Ever since this arrived, it has been sitting on my desk, as opposed to being consigned to the “must get round to that” pile. It has several page markers in it, including the delivery note for an obscure book about the fishing industry (my reading is nothing if not eclectic), a reminder to complete my tax return and details of how to pay my electricity bill. So much of it captures the imagination that you’ll mark the pages with anything that comes to hand. Probably best not to be eating a bacon sandwich.
It helps, of course, to be a bit of a birdwatcher and a particular fan of Corvids (the book includes the whole family, despite the headline title) and of inking. Although colour is anything but absent from these pages, crows, ravens and rooks are black as ink and therefore a challenge to the artist.

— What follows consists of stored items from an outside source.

(** [fetch], outcome by outcome. *)
Lemma fetch_run request env' :
  truthy (SESSION_SECRET env') = true ->
  fetch wk request (Some env') =
    match prepare wk request env' with
    | (Err e, log) => (Ok UNEXPECTED_ERROR, log ++ [SConsoleError e])
    | (Ok _, log) =>
        match handleRequest wk request with
        | Err e => (Ok UNEXPECTED_ERROR, log ++ [SHandleRequest; SConsoleError e])
        | Ok response =>
            if Nat.eqb (status response) 404 then
              match storefrontRedirect wk request response with
              | RedirectThrows e =>
                  (Ok UNEXPECTED_ERROR,
                   log ++ [SHandleRequest; SStorefrontRedirect response; SConsoleError e])
              | RedirectPromise outcome =>
                  (outcome, log ++ [SHandleRequest; SStorefrontRedirect response])
              end
            else (Ok response, log ++ [SHandleRequest])
        end
    end.
Proof.
  intros Hs. unfold fetch, fetch_body. rewrite Hs. cbn [negb].
  unfold sbind at 1.
  destruct (prepare wk request env') as [[u|e] log]; [|reflexivity].
  unfold sbind, scall.
  destruct (handleRequest wk request) as [response|e];
    [|cbn; rewrite <- ?List.app_assoc; reflexivity].
  destruct (Nat.eqb (status response) 404).
  - destruct (storefrontRedirect wk request response); cbn;
      rewrite <- ?List.app_assoc; reflexivity.
  - cbn. rewrite <- ?List.app_assoc. reflexivity.
Qed.

(** X22: [fetch] turns every failure into the 500 response, with one
    exception: the promise returned by [storefrontRedirect] is returned
    without being awaited, so its rejection is the rejection of
    [fetch].  [fetch] rejects only then: the request was handled, the
    status was 404 and the promise of [storefrontRedirect] rejected with
    that error, which is not logged. *)
Theorem fetch_rejects_only_through_redirect request env e :
  fst (fetch wk request env) = Err e ->
  exists response,
    handleRequest wk request = Ok response /\
    status response = 404 /\
    storefrontRedirect wk request response = RedirectPromise (Err e) /\
    List.filter is_console_error (snd (fetch wk request env)) = [].
Proof.
  destruct env as [env'|]; [|discriminate].
  destruct (truthy (SESSION_SECRET env')) eqn:Hs.
  2:{ unfold fetch, fetch_body. rewrite Hs. discriminate. }
  rewrite (fetch_run request env' Hs).
  destruct (prepare_log request env') as (_ & _ & Hl).
  destruct (prepare wk request env') as [[u|e'] log]; [|discriminate].
  destruct (handleRequest wk request) as [response|e']; [|discriminate].
  destruct (Nat.eqb (status response) 404) eqn:E; [|discriminate].
  destruct (storefrontRedirect wk request response) as [e'|outcome] eqn:Hr;
    [discriminate|].
  cbn [fst snd] in *. intros ->. exists response.
  apply Nat.eqb_eq in E.
  split; [reflexivity|]. split; [exact E|]. split; [exact Hr|].
  rewrite List.filter_app, Hl. reflexivity.
Qed.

The approach is the same as The Book of The Tree, in which Angus Hyland was also involved and I sense a theme, possibly a series here. There are well chosen illustrations in a variety of styles from a variety of artists, as well as history, natural history, legend and lore. Of course the Mad Hatter’s riddle is included: Why is a raven like a writing desk? Carroll’s own explanation makes no sense which, knowing Carroll, I suspect is deliberate. But why not “Because they both have quills as black as ink”?
What can I say? I absolutely love this. It may not be to everyone’s taste, but the choice of material, production and format are pitch-perfect if it’s yours.
The back cover quotes Edgar Allen Poe: “Darkness there and nothing more”. Oh, there’s a lot more, mate.